I had just declined a couple of cushy job offers in investment banking and instead decided to try my hand at professional golf. I wavered between absolute confidence and an overwhelming sense of panic and regret. Why would someone with my absurdly lackluster amateur golf record even attempt to make a living playing against the best of the best, including those who beat me time and time again in competition?

While I sat contemplating my life choices, Yale College ’89 and our commencement speaker Anderson Cooper transitioned from light-hearted jokes to parting words of wisdom. He said to us, “Follow your bliss . . .” I perked up and listened. It was exactly what I needed to hear at that moment and reassured me that I was doing the right thing. It has since become a philosophy I’ve adopted to guide me through many critical turning points in my life.

He said, ” . . . follow your bliss and don’t be afraid, and doors will open where you didn’t know they were going to be.
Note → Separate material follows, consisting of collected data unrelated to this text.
(** A well-formed binary64 value. *)
Definition is_binary64 (x : number) : bool :=
  valid_binary Number.prec Number.emax x.

(** [r] is the integer nearest to the value of [p], when [p] is finite. *)
Definition rounds (p r : number) : Prop :=
  forall q, Number.value p = Some q ->
    exists n q', Number.value r = Some q' /\ (q' == inject_Z n)%Q /\ nearest n q.

(** The range of the DOM type long. *)
Definition is_long (z : Z) : bool := (- 2 ^ 31 <=? z) && (z <? 2 ^ 31).

Definition long_extents (e : Extents) : bool :=
  forallb is_long
    [ e.(body_scroll); e.(body_offset); e.(html_client); e.(html_scroll);
      e.(html_offset) ].

Definition with_scale (f : field number) (o : ImageConversionOptions)
  : ImageConversionOptions :=
  {| Options.format := o.(Options.format);
     Options.quality := o.(Options.quality);
     Options.scale := f;
     Options.width := o.(Options.width);
     Options.height := o.(Options.height);
     Options.backgroundColor := o.(Options.backgroundColor);
     Options.transparent := o.(Options.transparent);
     Options.waitTime := o.(Options.waitTime);
     Options.outputPath := o.(Options.outputPath);
     Options.themeId := o.(Options.themeId);
     Options.onProgress := o.(Options.onProgress) |}.

(** ** Strings in the statements *)

(** [rest] is what remains of [s] after some prefix. *)
Definition is_suffix (rest s : string) : Prop := exists u, s = u ++ rest.

(** What [_escapeRegex] comes to: a backslash before every syntax
    character. *)
Fixpoint escaped (s : string) : string :=
  match s with
  | "" => ""
  | String c s' =>
      if RegExp.is_syntax_character c then String "\" (String c (escaped s'))
      else String c (escaped s')
  end.

(** The tokens of a literal text. *)
Definition literal_tokens (s : string) : list RegExp.token :=
  map (fun c => RegExp.TAtom (RegExp.Lit c)) (list_ascii_of_string s).

Definition literal_terms (s : string) : list RegExp.node :=
  map (fun c => RegExp.One (RegExp.Lit c)) (list_ascii_of_string s).

Definition add_terms (f : RegExp.frame) (ts : list RegExp.node) : RegExp.frame :=
  {| RegExp.index := f.(RegExp.index);
     RegExp.alternatives := f.(RegExp.alternatives);
     RegExp.terms := (f.(RegExp.terms) ++ ts)%list |}.

(** The tokens around the file name in the pattern of the first loop,
    and the state of the parser before the file name. *)
Definition tokens_of (pattern : string) : list RegExp.token :=
  match RegExp.tokenize RegExp.Normal false pattern with
  | Some ts => ts
  | None => []
  end.

Definition LINK_PRE : list RegExp.token :=
  Eval vm_compute in tokens_of ("<link[^>]*href=[" ++ dquote ++ "'][^" ++ dquote ++ "']*").

Definition LINK_POST : list RegExp.token :=
  Eval vm_compute in tokens_of ("[" ++ dquote ++ "'][^>]*>").

Definition LINK_FRAME : RegExp.frame :=
  Eval vm_compute in
    {| RegExp.index := 0; RegExp.alternatives := [];
       RegExp.terms :=
         match RegExp.source THEME_LINK with
         | RegExp.Seq a (RegExp.Seq b (RegExp.Seq c (RegExp.Seq d (RegExp.Seq e
             (RegExp.Seq f (RegExp.Seq g (RegExp.Seq h (RegExp.Seq i (RegExp.Seq j
             (RegExp.Seq k (RegExp.Seq l (RegExp.Seq m _)))))))))))) =>
             [a; b; c; d; e; f; g; h; i; j; k; l; m]
         | _ => []
         end |}.

(** The same for the pattern of the second loop, where the file name is
    inside the second group. *)
Definition SRC_PRE : list RegExp.token :=
  Eval vm_compute in tokens_of ("(src|href)=[" ++ dquote ++ "']([^" ++ dquote ++ "']*").

Definition SRC_POST : list RegExp.token :=
  Eval vm_compute in tokens_of (")[" ++ dquote ++ "']").

Definition SRC_FRAME : RegExp.frame :=
  {| RegExp.index := 2; RegExp.alternatives := [];
     RegExp.terms := [RegExp.Star (RegExp.Class true [ascii_of_nat 34; "'"%char])] |}.

Definition SRC_PARENT : RegExp.frame :=
  Eval vm_compute in
    {| RegExp.index := 0; RegExp.alternatives := [];
       RegExp.terms :=
         match RegExp.RegExp_new ("(src|href)=[" ++ dquote ++ "']") "gi" with
         | Some re =>
             match RegExp.source re with
             | RegExp.Seq a (RegExp.Seq b (RegExp.Seq c _)) => [a; b; c]
             | _ => []
             end
         | None => []
         end |}.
If you follow your bliss, doors will open for you that wouldn’t have opened for anyone else.”

Since then, I’ve taken “following one’s bliss” to a whole new level, turning it into an extreme sport that even Red Bull would find outrageous. Looking through my resume, the only logical explanation for things I’ve done is that a genie granted my mother’s three wishes for her three children but screwed up by giving them all to one child.

From 2006-2011, I played professional golf and competed on various tours, including the LPGA Tour in 2009 and 2011 and the Ladies European Tour in 2010. In 2012, I began working at IMG Golf—first in the events department, and then in client representation working with my dear friend and superstar Michelle Wie.
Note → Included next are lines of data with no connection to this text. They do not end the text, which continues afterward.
Record t : Type := {
  batch_shape : Size;
  event_shape : Size;
  has_rsample : bool;
  support : result Constraint.t;
  rsample : Size -> rng -> result (tensor scalar * rng);
  log_prob : tensor scalar -> result pyval
}.

End Interface.
End Distribution.

(** [torch.distributions.kl_divergence]: the dispatcher over registered
    pairs of distribution types. *)
Class KLRegistry `{TorchEnv} : Type := {
  kl_divergence : Distribution.t -> Distribution.t -> result pyval
}.

(** ** _FactorisedSupport (lines 16-23) *)

Module _FactorisedSupport.
Section Methods.
Context `{TorchEnv}.

Record t : Type := {
  supports : list Constraint.t;
  ndims : list nat
}.

Definition check (self : t) (value : tensor scalar) : result bool :=
  py_all (fun sp => Constraint.check (fst sp) (snd sp))
         (zip (supports self) (_iterate_parts value (ndims self))).

End Methods.
End _FactorisedSupport.

(** ** Factorised (lines 26-68) *)

Module Factorised.
Section Methods.
Context `{TorchEnv}.

Record t : Type := {
  factors : list Distribution.t;
  _ndims : list nat;
  batch_shape : Size;
  event_shape : Size;
  _validate_args : bool
}.

(** The width cached for one factor (line 33). *)
Definition ndim_of (factor : Distribution.t) : result nat :=
  if 0 <? length (Distribution.event_shape factor)
  then getitem (Distribution.event_shape factor) 0
  else Ok 1.

(** lines 29-35.  [Distribution.__init__] stores the two shapes and, for
    [validate_args=None], keeps the class default; with the empty
    [arg_constraints] it validates nothing. *)
Definition __init__ (factors : list Distribution.t)
  (validate_args : option bool) : result t :=
  first <- getitem factors 0 ;;
  let bs := Distribution.batch_shape first in
  total <- sum_int (fun factor => getitem (Distribution.event_shape factor) 0)
                   factors 0 ;;
  let es := [total] in
  nd <- comprehension ndim_of factors ;;
  Ok {| factors := factors;
        _ndims := nd;
        batch_shape := bs;
        event_shape := es;
        _validate_args := match validate_args with
                          | Some b => b
                          | None => class_validate_args
                          end |}.

(** lines 37-39 *)
Definition has_rsample (self : t) : bool :=
  existsb Distribution.has_rsample (factors self).

(** lines 41-43 *)
Definition support (self : t) : result _FactorisedSupport.t :=
  sups <- comprehension Distribution.support (factors self) ;;
  Ok {| _FactorisedSupport.supports := sups;
        _FactorisedSupport.ndims := _ndims self |}.

(** [[factor.rsample(sample_shape) for factor in self.factors]]: the draws
    happen in factor order on the shared generator state. *)
Fixpoint draw (fs : list Distribution.t) (sample_shape : Size) (g : rng)
  : result (list (tensor scalar) * rng) :=
  match fs with
  | [] => Ok ([], g)
  | factor :: fs' =>
      r <- Distribution.rsample factor sample_shape g ;;
      rs <- draw fs' sample_shape (snd r) ;;
      Ok (fst r :: fst rs, snd rs)
  end.

(** lines 45-46 *)
Definition rsample (self : t) (sample_shape : Size) (g : rng)
  : result (tensor scalar * rng) :=
  rs <- draw (factors self) sample_shape g ;;
  x <- cat (fst rs) ;;
  Ok (x, snd rs).

(** lines 48-50: the fields of the object the call constructs. *)
Definition marginal (self : t) (factor_indices : list Z) : result t :=
  picked <- comprehension (getitem (factors self)) factor_indices ;;
  __init__ picked (Some (_validate_args self)).

(** lines 59-60 *)
Definition partition_dimensions (self : t) (data : tensor scalar)
  : gen (tensor scalar) :=
  _iterate_parts data (_ndims self).

(** lines 52-54 *)
Definition log_prob (self : t) (value : tensor scalar) : result pyval :=
  py_sum (fun fp => Distribution.log_prob (fst fp) (snd fp))
         (zip (factors self) (partition_dimensions self value)).

End Methods.
End Factorised.

(** lines 71-74 *)
Definition _kl_factorised_factorised `{KLRegistry}
  (p q : Factorised.t) : result pyval :=
  py_sum (fun pq => kl_divergence (fst pq) (snd pq))
         (iter (combine (Factorised.factors p) (Factorised.factors q))).

(** ** Objects

    Instances live in a store and are named by their position in it.
    Calling the class allocates; no method of [Factorised] assigns to an
    attribute of an existing instance, so the only store change in the
    module is the allocation made by [marginal]. *)

Module Store.
Section Objects.
Context `{TorchEnv}.

Definition ref := nat.
Definition t := list Factorised.t.

Definition deref (h : t) (r : ref) : option Factorised.t := nth_error h r.

Definition alloc (h : t) (o : Factorised.t) : ref * t :=
  (length h, h ++ [o]).

(** [self.marginal(factor_indices)] on the instance at [self]: the object
    the constructor call returns is allocated; when the call raises there
    is no new object. *)
Definition marginal (h : t) (self : ref) (factor_indices : list Z)
  : option (result (ref * t)) :=
  match deref h self with
  | None => None
  | Some d =>
      Some (o <- Factorised.marginal d factor_indices ;; Ok (alloc h o))
  end.

End Objects.
End Store.

(** ** Vocabulary of the statements *)

Section Vocabulary.
Context `{TorchEnv}.

(** The event width of a factor: the declared size of its event shape, or 1
    for a scalar-valued factor. *)
Definition event_width (factor : Distribution.t) : nat :=
  match Distribution.event_shape factor with
  | [] => 1
  | n :: _ => n
  end.

(** Where the slice of factor [i] starts on the trailing axis. *)
Definition offset (ndims : list nat) (i : nat) : nat :=
  list_sum (firstn i ndims).

(** All the slices of [value] for the widths [ndims], in order. *)
Definition windows {A : Type} (ndims : list nat) (value : tensor A)
  : list (tensor A) :=
  map (fun i => window (offset ndims i) (offset ndims i + nth i ndims 0) value)
      (seq 0 (length ndims)).

(** The slice of [value] that belongs to factor [i]. *)
Definition slice_of (ndims : list nat) (i : nat) (value : tensor scalar)
  : tensor scalar :=
  window (offset ndims i) (offset ndims i + nth i ndims 0) value.

(** [self.factors[i].log_prob(slice i of value)] *)
Definition factor_log_prob (self : Factorised.t) (value : tensor scalar)
  (i : nat) : result pyval :=
  factor <- getitem (Factorised.factors self) (Z.of_nat i) ;;
  Distribution.log_prob factor (slice_of (Factorised._ndims self) i value).

(** [bool(self.factors[i].support.check(slice i of value))] *)
Definition factor_check (self : Factorised.t) (value : tensor scalar)
  (i : nat) : result bool :=
  factor <- getitem (Factorised.factors self) (Z.of_nat i) ;;
  c <- Distribution.support factor ;;
  b <- Constraint.check c (slice_of (Factorised._ndims self) i value) ;;
  tensor_bool b.

(** [self.support.check(value)] *)
Definition support_check (self : Factorised.t) (value : tensor scalar)
  : result bool :=
  s <- Factorised.support self ;;
  _FactorisedSupport.check s value.

(** [kl_divergence(p.factors[i], q.factors[i])] *)
Definition kl_at `{!KLRegistry} (p q : Factorised.t) (i : nat) : result pyval :=
  a <- getitem (Factorised.factors p) (Z.of_nat i) ;;
  b <- getitem (Factorised.factors q) (Z.of_nat i) ;;
  kl_divergence a b.

(** The sum of per-index terms, accumulated like the builtin [sum]. *)
Definition sum_over (n : nat) (term : nat -> result pyval) : result pyval :=
  py_sum term (iter (seq 0 n)).

(** The index a Python subscript [i] denotes in a sequence of length [n]. *)
Definition norm_index (n : nat) (i : Z) : nat :=
  Z.to_nat (if (i <? 0)%Z then (i + Z.of_nat n)%Z else i).

Definition in_range (n : nat) (i : Z) : Prop :=
  (- Z.of_nat n <= i < Z.of_nat n)%Z.

(** The sampling contract of a component distribution: from any generator
    state, [rsample(sample_shape)] returns a well-formed tensor of shape
    [sample_shape + batch_shape + event_shape]. *)
Definition samples_as_declared (sample_shape : Size) (factor : Distribution.t)
  : Prop :=
  forall g, exists x g',
    Distribution.rsample factor sample_shape g = Ok (x, g')
    /\ wf_tensor x = true
    /\ shape x = sample_shape ++ Distribution.batch_shape factor
                              ++ Distribution.event_shape factor.

End Vocabulary.

(** ** A concrete environment

    Integer scalars, exact addition, a counter as generator state, and a
    registry that knows the divergence between factors of equal event
    shape.  The two factors follow the module's own demonstration: event
    widths 3 and 4 on a batch of 5. *)

Module Demo.

Definition env : TorchEnv :=
  {| scalar := Z;
     pyval := Z;
     py_zero := 0%Z;
     py_add := fun x y => Ok (x + y)%Z;
     rng := nat;
     class_validate_args := true |}.

Definition total (t : tensor Z) : Z := fold_right Z.add 0%Z (elements t).

Definition nonneg : @Constraint.t env :=
  @Constraint.Build_t env
    (fun t => Ok (T0 (forallb (fun x => (0 <=? x)%Z) (elements t)))).

(** A factor with a one-dimensional event of the given width.  Its
    log-density rejects a value whose trailing size is not its own. *)
Definition vector_factor (batch : Size) (w : nat) : @Distribution.t env :=
  @Distribution.Build_t env
    batch [w] true (Ok nonneg)
    (fun sample_shape g =>
       Ok (TN (sample_shape ++ batch) w
              (repeat (repeat (Z.of_nat g) w) (numel (sample_shape ++ batch))),
           S g))
    (fun t =>
       match t with
       | TN _ w' _ => if Nat.eqb w' w then Ok (total t) else Err ValueError
       | T0 _ => Err ValueError
       end).

(** A scalar-valued factor: empty event shape, samples of shape
    [sample_shape + batch]. *)
Definition scalar_factor (batch : Size) : @Distribution.t env :=
  @Distribution.Build_t env
    batch [] true (Ok nonneg)
    (fun sample_shape g =>
       Ok (match sample_shape ++ batch with
           | [] => T0 (Z.of_nat g)
           | s => TN (removelast s) (last s 0)
                     (repeat (repeat (Z.of_nat g) (last s 0))
                             (numel (removelast s)))
           end, S g))
    (fun t => Ok (total t)).

(** A factor with a two-dimensional event of shape (2, 3). *)
Definition matrix_factor (batch : Size) : @Distribution.t env :=
  @Distribution.Build_t env
    batch [2; 3] true (Ok nonneg)
    (fun sample_shape g =>
       Ok (TN (sample_shape ++ batch ++ [2]) 3
              (repeat (repeat (Z.of_nat g) 3)
                      (numel (sample_shape ++ batch ++ [2]))),
           S g))
    (fun t => Ok (total t)).

Definition dist1 : @Distribution.t env := vector_factor [5] 3.
Definition dist2 : @Distribution.t env := vector_factor [5] 4.

Definition registry : @KLRegistry env :=
  @Build_KLRegistry env
    (fun p q =>
       if Size_eqb (Distribution.event_shape p) (Distribution.event_shape q)
       then Ok 0%Z else Err NotImplementedError).

Definition fact : @Factorised.t env :=
  @Factorised.Build_t env [dist1; dist2] [3; 4] [5] [7] true.

Definition only_first : @Factorised.t env :=
  @Factorised.Build_t env [dist1] [3] [5] [3] true.

Definition matrices : @Factorised.t env :=
  @Factorised.Build_t env [matrix_factor [5]] [2] [5] [2] true.

(** The same two families in the other order. *)
Definition swapped : @Factorised.t env :=
  @Factorised.Build_t env [dist2; dist1] [4; 3] [5] [7] true.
In the fall of 2013, I found myself at the Wharton School at the University of Pennsylvania with the goal of pursuing my MBA and finding a “real job”. Again, I had no idea what this so-called “real job” would look like, but I knew Wharton could open more doors for me.

I explored career opportunities in broader sports and media industries during my two years at Wharton, but ultimately, golf pulled me back. I stumbled upon Topgolf when I visited my friends in Dallas and fell in love with the concept and the unique experience it offers golfers and non-golfers alike. Through a mutual friend, I connected with our executive chairman, Erik Anderson, and he found a role that has allowed me to learn and grow.
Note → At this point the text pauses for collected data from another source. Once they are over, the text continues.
Lemma success_counter_witness :
  fst (loop_body offline_env sample_generator 2%nat (start [lit "a cat"; lit "n"]))
  = Ok (Continue 2)
  /\ fst (loop_body fox_env sample_generator 2%nat (start [lit "a cat"; lit "n"]))
     = Ok (Continue 3).
Proof.
  assert (Hexit : str_in (lower (strip (lit "a cat"))) exit_keywords = false)
    by reflexivity.
  assert (Hne : strip (lit "a cat") <> []) by discriminate.
  set (w0 := {| stdin := [lit "n"];
                trace := trace (start [lit "a cat"; lit "n"])
                         ++ [EPrint MDashes; EInput QPrompt (Some (lit "a cat"))] |}).
  assert (Hkw : read_kwargs w0 = (Ok no_kwargs, snd (read_kwargs w0)))
    by reflexivity.
  assert (Hoff : generate_and_download offline_env sample_generator
                   (strip (lit "a cat")) no_kwargs (snd (read_kwargs w0))
                 = (Ok None,
                    snd (generate_and_download offline_env sample_generator
                           (strip (lit "a cat")) no_kwargs (snd (read_kwargs w0)))))
    by reflexivity.
  assert (Hfox : generate_and_download fox_env sample_generator
                   (strip (lit "a cat")) no_kwargs (snd (read_kwargs w0))
                 = (Ok (Some (lit "grok_images/20240309_140507_a_cat.png")),
                    snd (generate_and_download fox_env sample_generator
                           (strip (lit "a cat")) no_kwargs (snd (read_kwargs w0)))))
    by reflexivity.
  split.
  - rewrite (@success_counter ascii_tables offline_env sample_generator 2%nat
               (start [lit "a cat"; lit "n"]) (lit "a cat") [lit "n"]
               no_kwargs _ None _ eq_refl Hexit Hne Hkw Hoff).
    reflexivity.
  - rewrite (@success_counter ascii_tables fox_env sample_generator 2%nat
               (start [lit "a cat"; lit "n"]) (lit "a cat") [lit "n"]
               no_kwargs _ _ _ eq_refl Hexit Hne Hkw Hfox).
    reflexivity.
Defined.

Lemma main_requires_api_key_witness :
  strip (lit "  ") = []
  /\ main fox_env (start [lit "  "; lit "pictures"])
     = Some (Ok tt,
             {| stdin := [lit "pictures"];
                trace := [EPrint MRule; EPrint MTitle; EPrint MRule;
                          EInput QApiKey (Some (lit "  "));
                          EPrint MApiKeyRequired] |}).
Proof.
  assert (H : strip (lit "  ") = []) by reflexivity.
  split; [exact H|].
  apply (@main_requires_api_key ascii_tables fox_env
           (start [lit "  "; lit "pictures"]) (lit "  ") [lit "pictures"]
           eq_refl H).
Defined.

(** * Further properties of the code *)

(** ** File names *)

Lemma last_is_hd_rev (s : str) (d : char) : last s d = hd d (rev s).
Proof.
  induction s as [|a s IH]; [reflexivity|].
  simpl rev. destruct s as [|b s]; [reflexivity|].
  change (last (a :: b :: s) d) with (last (b :: s) d). rewrite IH.
  destruct (rev (b :: s)) eqn:Hr; [|reflexivity].
  apply (f_equal (@length char)) in Hr. rewrite length_rev in Hr. discriminate.
Qed.

Lemma app_same_length_inv A (a b x y : list A) :
  a ++ x = b ++ y -> length a = length b -> a = b.
Proof.
  revert b. induction a as [|h a IH]; intros [|k b] H Hl; try discriminate;
    [reflexivity|].
  simpl in H. injection H as -> H. f_equal. apply IH; [exact H|].
  simpl in Hl. now injection Hl.
Qed.

Lemma filter_all A (f : A -> bool) (l : list A) :
  forallb f l = true -> filter f l = l.
Proof.
  induction l as [|a l IH]; simpl; [reflexivity|].
  intros H. apply andb_true_iff in H. destruct H as [Ha Hl].
  rewrite Ha, IH by assumption. reflexivity.
Qed.

Lemma strftime_chars (d : datetime) :
  Forall (fun c => is_digit c = true \/ c = UNDERSCORE) (strftime d).
Proof.
  unfold strftime, pad4, pad2. simpl.
  repeat (apply Forall_cons;
          [first [left; apply digit_is_digit | right; reflexivity]|]).
  apply Forall_nil.
Qed.

Lemma digit_not_slash (n : N) : char_eqb (digit n) SLASH = false.
Proof.
  pose proof (digit_is_digit n) as H. destruct (char_eqb (digit n) SLASH) eqn:He;
    [|reflexivity].
  apply char_eqb_eq in He. rewrite He in H. discriminate.
Qed.

Section FilenameFacts.
Context {U : Unicode}.

Lemma lstrip_length (s : str) : (length (lstrip s) <= length s)%nat.
Proof.
  induction s as [|c s IH]; simpl; [auto|].
  destruct (isspace c); simpl; lia.
Qed.

Lemma strip_length (s : str) : (length (strip s) <= length s)%nat.
Proof.
  unfold strip, rstrip. rewrite length_rev.
  eapply Nat.le_trans; [apply lstrip_length|]. rewrite length_rev.
  apply lstrip_length.
Qed.

Lemma lstrip_id (s : str) : isspace (hd SPACE s) = false -> lstrip s = s.
Proof. destruct s as [|c s]; simpl; [reflexivity|]. now intros ->. Qed.

Lemma strip_id (s : str) :
  isspace (hd SPACE s) = false -> isspace (last s SPACE) = false -> strip s = s.
Proof.
  intros Hh Hl. unfold strip, rstrip. rewrite (lstrip_id s Hh).
  rewrite lstrip_id by (now rewrite <- last_is_hd_rev). apply rev_involutive.
Qed.

Lemma safe_prompt_length (prompt : str) : (length (safe_prompt prompt) <= 50)%nat.
Proof.
  unfold safe_prompt, replace. rewrite length_map.
  eapply Nat.le_trans; [apply strip_length|].
  eapply Nat.le_trans; [apply filter_length_le|]. apply firstn_le_length.
Qed.

Lemma safe_prompt_no_slash (prompt : str) : ~ In SLASH (safe_prompt prompt).
Proof.
  intros H. pose proof (safe_prompt_chars prompt) as Hc.
  rewrite Forall_forall in Hc. destruct (Hc _ H) as [Ha | [Hh | Hu]];
    try discriminate.
  rewrite isalnum_ascii in Ha by reflexivity. discriminate.
Qed.

(** X1. Whatever the prompt, the sanitized part has at most 50 characters and
    the file name 20 more: at most 70. *)
Theorem filename_length_bound now prompt :
  (length (safe_prompt prompt) <= 50)%nat
  /\ length (filename now prompt) = (20 + length (safe_prompt prompt))%nat
  /\ (length (filename now prompt) <= 70)%nat.
Proof.
  pose proof (safe_prompt_length prompt) as Hs.
  assert (Hl : length (filename now prompt) = (20 + length (safe_prompt prompt))%nat).
  { unfold filename. rewrite !length_app, strftime_length. simpl. lia. }
  split; [exact Hs|]. split; [exact Hl|]. lia.
Qed.

(** X2. The file name never holds a path separator, so the path the
    Downloader builds is the download folder, one separator unless the folder
    is empty or ends with one, and the file name: the file lands in the
    folder itself whatever the prompt says. *)
Theorem filename_stays_in_folder now prompt folder :
  ~ In SLASH (filename now prompt)
  /\ path_join folder (filename now prompt)
     = folder
       ++ (if is_empty folder || endswith [SLASH] folder then [] else [SLASH])
       ++ filename now prompt.
Proof.
  split.
  - unfold filename. intros H.
    apply (in_app_or (strftime now)) in H. destruct H as [H|H];
      [|apply (in_app_or [UNDERSCORE]) in H; destruct H as [H|H];
        [|apply (in_app_or (safe_prompt prompt)) in H; destruct H as [H|H]]].
    + pose proof (strftime_chars now) as Hc. rewrite Forall_forall in Hc.
      destruct (Hc _ H) as [Hd | Hu]; discriminate.
    + destruct H as [H|[]]. discriminate.
    + now apply safe_prompt_no_slash in H.
    + simpl in H. repeat (destruct H as [H|H]; [discriminate|]). exact H.
  - unfold path_join, filename, strftime, pad4, startswith. simpl firstn.
    cbn [app str_eqb]. rewrite digit_not_slash. cbn [andb].
    destruct folder as [|c folder]; [reflexivity|]. cbn [is_empty orb].
    destruct (endswith [SLASH] (c :: folder)); reflexivity.
Qed.

(** X3. Two downloads get the same file name only in the same second and
    with the same sanitized prompt. *)
Theorem filename_injective now1 now2 prompt1 prompt2 :
  valid_datetime now1 ->
  valid_datetime now2 ->
  (filename now1 prompt1 = filename now2 prompt2
   <-> now1 = now2 /\ safe_prompt prompt1 = safe_prompt prompt2).
Proof.
  intros H1 H2. split.
  - unfold filename. intros H.
    assert (Ht : strftime now1 = strftime now2).
    { apply (app_same_length_inv _ _ _ _ H). now rewrite !strftime_length. }
    split.
    + rewrite <- (strftime_reads_back H1), <- (strftime_reads_back H2).
      now rewrite Ht.
    + rewrite Ht in H. apply app_inv_head in H. apply app_inv_head in H.
      now apply app_inv_tail in H.
  - intros [-> Hs]. unfold filename. now rewrite Hs.
Qed.

(** X4. A prompt of at most 50 kept characters without white space at its
    ends comes out as it is, each space turned into an underscore. *)
Theorem safe_prompt_clean prompt :
  clean_prompt prompt ->
  safe_prompt prompt = replace SPACE UNDERSCORE prompt
  /\ length (safe_prompt prompt) = length prompt.
Proof.
  intros [Hlen [Hk [Hh Hl]]].
  assert (Hs : safe_prompt prompt = replace SPACE UNDERSCORE prompt).
  { unfold safe_prompt. rewrite firstn_all2 by exact Hlen.
    rewrite filter_all by exact Hk. now rewrite strip_id. }
  split; [exact Hs|]. rewrite Hs. unfold replace. apply length_map.
Qed.
End FilenameFacts.

(** ** The components, case by case *)

Lemma writes_app (a b : list event) : writes (a ++ b) = writes a ++ writes b.
Proof. apply flat_map_app. Qed.

Lemma saved_app (a b : list event) : saved (a ++ b) = (saved a + saved b)%nat.
Proof. unfold saved. now rewrite filter_app, length_app. Qed.

Section ComponentFacts.
Context {U : Unicode}.
Variable E : env.

Lemma download_image_cases self url prompt w :
  let filepath :=
    path_join (download_folder self) (filename (clock E (trace w)) prompt) in
  let t := (trace w ++ [EPrint MDownloading]) ++ [EGet url] in
  download_image E self url prompt w
  = match http_get E (trace w ++ [EPrint MDownloading]) url with
    | Raise e =>
        (Ok None, {| stdin := stdin w; trace := t ++ [EPrint (MErrorDownloading e)] |})
    | Ok r =>
        if (Z.leb 400 (status_code r) && Z.ltb (status_code r) 600)%bool then
          (Ok None,
           {| stdin := stdin w;
              trace := t ++ [EPrint (MErrorDownloading (http_error r))] |})
        else
          match fs_write E t filepath (content r) with
          | Some e =>
              (Ok None,
               {| stdin := stdin w;
                  trace := (t ++ [EWrite filepath (content r)])
                           ++ [EPrint (MErrorDownloading e)] |})
          | None =>
              (Ok (Some filepath),
               {| stdin := stdin w;
                  trace := (t ++ [EWrite filepath (content r)])
                           ++ [EPrint (MSaved filepath)] |})
          end
    end.
Proof.
  intros filepath t. subst filepath t. unfold download_image. run.
  cases; reflexivity.
Qed.

Lemma generate_image_cases self prompt model size quality style w :
  let t := (trace w ++ [EPrint (MGenerating prompt)])
           ++ [EPost (base_url self) (headers_of self)
                     (payload_of prompt model size quality style)] in
  let failed (e : exn) : outcome json * world :=
    if is_RequestException e
    then (Ok JNull, {| stdin := stdin w; trace := t ++ generation_error_report e |})
    else (Raise e, {| stdin := stdin w; trace := t |}) in
  generate_image E self prompt model size quality style w
  = match http_post E (trace w ++ [EPrint (MGenerating prompt)]) (base_url self)
            (headers_of self) (payload_of prompt model size quality style) with
    | Raise e => failed e
    | Ok r =>
        if (Z.leb 400 (status_code r) && Z.ltb (status_code r) 600)%bool then
          failed (http_error r)
        else
          match body_json r with
          | Some v => (Ok v, {| stdin := stdin w; trace := t |})
          | None => failed (json_error E)
          end
    end.
Proof.
  intros t failed. subst failed t.
  unfold generate_image, generation_error_report. run.
  cases; try reflexivity; rewrite <- ?app_assoc; reflexivity.
Qed.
Now, sitting in Topgolf’s beautiful San Francisco office, I can’t help but feel a sense of incredible gratitude for having followed my bliss instead of a more conventional path in business. Without that initial leap of faith, I may have never encountered Topgolf as a potential career opportunity. Working in golf and being able to impact this game in a positive and meaningful way gives me a tremendous sense of fulfillment, and that is a privilege and blessing I would never take lightly.

So here I am, a millennial, minority, female professional in the golf industry, and I’m inviting any woman out there who may be considering a career in golf to go for it. I want to encourage everyone to think about life, not as a linear path, but one that may wind a bit if you’re following your bliss.

Beyond the competition and courses, golf is a multi-faceted industry with many opportunities for those with a passion for the game.